在我們的現實社會中,群眾常常具有從眾的特點,他們的消費主張往往會受到社會時尚、風潮和專家學者的影響。所以意見領袖,在現實生活中會占據著更多的話語權和影響力。對于電影營銷來說,意見領袖營銷有著成本優勢和說服優勢,而且比廣告強行灌輸更有公信力。例如,如果馮小剛講一部青年導演的電影好看,也許比他們在媒體上刊登巨幅廣告推廣還有效果。


電影人近年來很懂得利用意見領袖來傳播自己的作品。電影《決戰剎馬鎮》在公映前邀請了潘石屹、任志強、崔永元、洪晃等名人提前觀看,這就是一個典型的利用意見領袖營銷的案例。據聞,電影《畫皮》在首映前也曾經邀請過中央電視臺“百家講壇”欄目名嘴閻崇年、王立群、紀連海等來審片評論。顯然,“百家講壇”名師們的評論對于他們眾多“粉絲”觀影無疑具有極強的說服力。
圖書出版業本來就是制造意見領袖的大本營,許多意見領袖之所以在公共領域和專業領域成為了意見領袖,都是通過出版著作和作品來實現的。因為名人如果只是名人,而沒有出版過文字作品的話,他是沒有資格成為意見領袖的。比如央視主持人很多,可只是崔永元、白巖松等少數成為了被社會認可的意見領袖,因為他們出版了自己的作品。因此可以認為,出版界掌握的“意見領袖資源”一點也不比電影界少,所以出版界更有理由懂得和運用意見領袖營銷來推廣自己的產品。
在“名人薦書”日益泛濫的今天,廣大讀者已經有了很強的辨別能力,對于許許多多表揚贊美性的“名人薦書”,甚至有了反感。個人以為,意見領袖營銷必須是合適的意見領袖推薦合適的書,才有真正的價值。不久前我們出版的《未來沒有城中村》,由于有秋風、朱大可和王軍等知名公共知識分子作序推薦,更有著名媒體人加藤嘉一在《南都周刊》作文評論,使得本書成為深圳書城暢銷書榜第1名,僅該書城1個月銷售就超過3000冊。另一本剛出版的《電影營銷實務》一書,由于得到了在海內外華人電影圈具有威名的臺灣金馬獎評委會主席焦雄屏先生的作序推薦,也使得本書一出版便受到了電影圈內眾多人士的關注。

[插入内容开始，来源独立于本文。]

Lemma fold_add_default (l : list (string * pyvalue)) (self : t) :
  NoDup (map fst l) ->
  (forall a, In a (map fst l) ->
     OrderedDict.get arg_eq_dec (Some a) (DocParser.properties (doc self))
     = None) ->
  fold_left add_default l self
  = with_doc
      (fun d =>
         DocParser.with_properties
           (DocParser.properties d
            ++ map (fun p => (Some (fst p), default_seed (snd p))) l)
           d)
      self.
Proof.
  revert self. induction l as [|[a v] l IH]; intros self Hnd Hfresh.
  - destruct self as [[] ? ? ? ? ?].
    unfold with_doc, DocParser.with_properties. simpl.
    now rewrite !app_nil_r.
  - simpl in Hnd. inversion Hnd as [|? ? Hna Hnd']; subst. simpl fold_left.
    rewrite add_default_absent by (apply Hfresh; now left).
    rewrite IH; [|assumption|].
    + destruct self as [[] ? ? ? ? ?].
      unfold with_doc, DocParser.with_properties. simpl.
      now rewrite <- !app_assoc.
    + intros a' Ha'. unfold with_doc. simpl.
      rewrite get_app_absent by (apply Hfresh; now right).
      cbn [OrderedDict.get].
      destruct (arg_eq_dec (Some a') (Some a)) as [E|N]; [|reflexivity].
      assert (a' = a) by congruence. subst a'. contradiction.
Qed.

(** Once [self.cls] holds a class, a call answers it and does nothing. *)
Lemma model_call_built (s : state) (c : pyclass) (a : callargs) :
  cls (self s) = Some (ObjClass c) -> __call__ a s = (Ok (ObjClass c), s).
Proof.
  intros H. unfold __call__, bind, gets, ret. rewrite H. reflexivity.
Qed.

Lemma cls_fold_add_required l self :
  cls (fold_left add_required l self) = cls self.
Proof.
  revert self. induction l as [|a l IH]; intros self; [reflexivity|].
  simpl. now rewrite IH.
Qed.

Lemma cls_fold_add_default l self :
  cls (fold_left add_default l self) = cls self.
Proof.
  revert self. induction l as [|a l IH]; intros self; [reflexivity|].
  simpl. now rewrite IH.
Qed.

Lemma _parse_args_unfold (init : pyfunction) (s : state) :
  _parse_args (ObjFunction init) s
  = match fn_argspec init with
    | None => (Raise TypeError, s)
    | Some spec =>
        match list_remove "self" (ArgSpec.args spec) with
        | None => (Raise ValueError, s)
        | Some args =>
            (Ok tt,
             {| self :=
                  fold_left add_default (snd (split_defaults args spec))
                    (fold_left add_required (fst (split_defaults args spec))
                       (self s));
                models := models s |})
        end
    end.
Proof.
  unfold _parse_args, bind, lift_option, on_self, modify, ret, raise. simpl.
  destruct (fn_argspec init) as [spec|]; simpl; [|reflexivity].
  destruct (list_remove "self" (ArgSpec.args spec)); reflexivity.
Qed.

(** [_parse_model] stores the class before it reads the constructor, and
    appends to the registry only at its very end. *)
Lemma _parse_model_unfold (c : pyclass) (s : state) :
  _parse_model (ObjClass c) s
  = let s1 := {| self := with_cls (ObjClass c) (with_id (cls_name c) (self s));
                 models := models s |} in
    match match cls_init c with
          | Some init => _parse_args (ObjFunction init) s1
          | None => (Ok tt, s1)
          end
    with
    | (Ok _, s2) =>
        let self3 :=
          with_doc (DocParser.parse_docstring (cls_doc c)) (self s2) in
        (Ok tt, {| self := self3; models := models s2 ++ [self3] |})
    | (Raise e, s2) => (Raise e, s2)
    end.
Proof.
  unfold _parse_model, bind, on_self, modify, lift_option, ret,
    models_append. simpl.
  destruct (cls_init c) as [init|]; simpl; [|reflexivity].
  destruct (_parse_args (ObjFunction init) _) as [[u|e] s2]; reflexivity.
Qed.

Lemma _parse_args_frame (init : pyfunction) (s : state) :
  cls (self (snd (_parse_args (ObjFunction init) s))) = cls (self s) /\
  models (snd (_parse_args (ObjFunction init) s)) = models s.
Proof.
  rewrite _parse_args_unfold.
  destruct (fn_argspec init) as [spec|]; [|split; reflexivity].
  destruct (list_remove "self" (ArgSpec.args spec)); [|split; reflexivity].
  simpl. now rewrite cls_fold_add_default, cls_fold_add_required.
Qed.

Lemma _parse_model_sets_cls (c : pyclass) (s : state) :
  cls (self (snd (_parse_model (ObjClass c) s))) = Some (ObjClass c).
Proof.
  rewrite _parse_model_unfold. cbv zeta.
  destruct (cls_init c) as [init|]; [|reflexivity].
  destruct (_parse_args_frame init
              {| self := with_cls (ObjClass c) (with_id (cls_name c) (self s));
                 models := models s |}) as [Hc _].
  destruct (_parse_args (ObjFunction init) _) as [[u|e] s2]; simpl in *.
  - exact Hc.
  - exact Hc.
Qed.

Lemma map_fst_combine (A B : Type) (l : list A) (l' : list B) :
  length l = length l' -> map fst (combine l l') = l.
Proof.
  revert l'. induction l as [|x l IH]; intros [|y l'] H; simpl in *;
    try discriminate; [reflexivity|].
  f_equal. apply IH. congruence.
Qed.

Lemma split_defaults_exact (req dfl : list string) (vs : list pyvalue)
      (spec : ArgSpec.t) :
  tuple_or_empty (ArgSpec.defaults spec) = vs ->
  length dfl = length vs ->
  split_defaults (req ++ dfl) spec = (req, combine dfl vs).
Proof.
  intros <- Hlen. unfold split_defaults. cbv zeta.
  set (vs := tuple_or_empty (ArgSpec.defaults spec)) in *.
  assert (Hd : match vs with
               | [] => []
               | _ :: _ => combine (slice_last (length vs) (req ++ dfl)) vs
               end = combine dfl vs).
  { destruct vs as [|v vs'] eqn:E.
    - destruct dfl; [reflexivity|discriminate].
    - rewrite <- E in *. unfold slice_last.
      assert (length vs <> 0) as Hnz by (rewrite E; simpl; lia).
      apply Nat.eqb_neq in Hnz. rewrite Hnz.
      rewrite length_app, <- Hlen.
      replace (length req + length dfl - length dfl) with (length req + 0)
        by lia.
      rewrite skipn_app, Nat.add_0_r, skipn_all.
      replace (length req - length req) with 0 by lia. reflexivity. }
  rewrite Hd. f_equal.
  rewrite length_combine, <- Hlen, Nat.min_id, length_app.
  replace (length req + length dfl - length dfl) with (length req + 0) by lia.
  now rewrite firstn_app_2, app_nil_r.
Qed.

Lemma get_required_seed (a : string) (req : list string)
      (d : OrderedDict.t (option string) Property.t) :
  In a req ->
  OrderedDict.get arg_eq_dec (Some a)
    (map (fun a => (Some a, required_seed)) req ++ d)
  = Some required_seed.
Proof.
  induction req as [|x req IH]; intros H; [contradiction|].
  cbn [map app OrderedDict.get].
  destruct (arg_eq_dec (Some a) (Some x)) as [E|N]; [reflexivity|].
  apply IH. destruct H as [->|H]; [congruence|exact H].
Qed.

意見領袖營銷的工具,不僅僅是作文推薦,他們的談話、發言、博客和微博都可以成為意見領袖表達意見的地方。同時,意見領袖營銷,也不僅是說好聽的話、贊美的話,也可以說刺耳的話、批評的話,只要是真知灼見,只要是善意的提醒,都會為你的電影,或者你出的書增添光彩和魅力。
毫無疑問,電影營銷的好經驗還有不少,比如電影營銷活動的組織、電影媒介推廣戰略、電影投資的項目管理等都是值得書業深入研究借鑒的。限于篇幅,就不一一展開了。總之,在當下這樣一個全球化、信息化的時代中,電影和圖書都還是,相信永遠是人類精神享受的佳品,讓電影業和圖書業互相學習、吸收,共同繁榮,將是一個常談常新的話題。由于本人不是做電影出身,只是因為剛剛策劃出版過一本《電影營銷實務》便被命令撰寫此文,所以文中想法多來源于那本書,因此要特別感謝作者大勇和艾蘭,沒有他們的啟迪,也不會有本文了。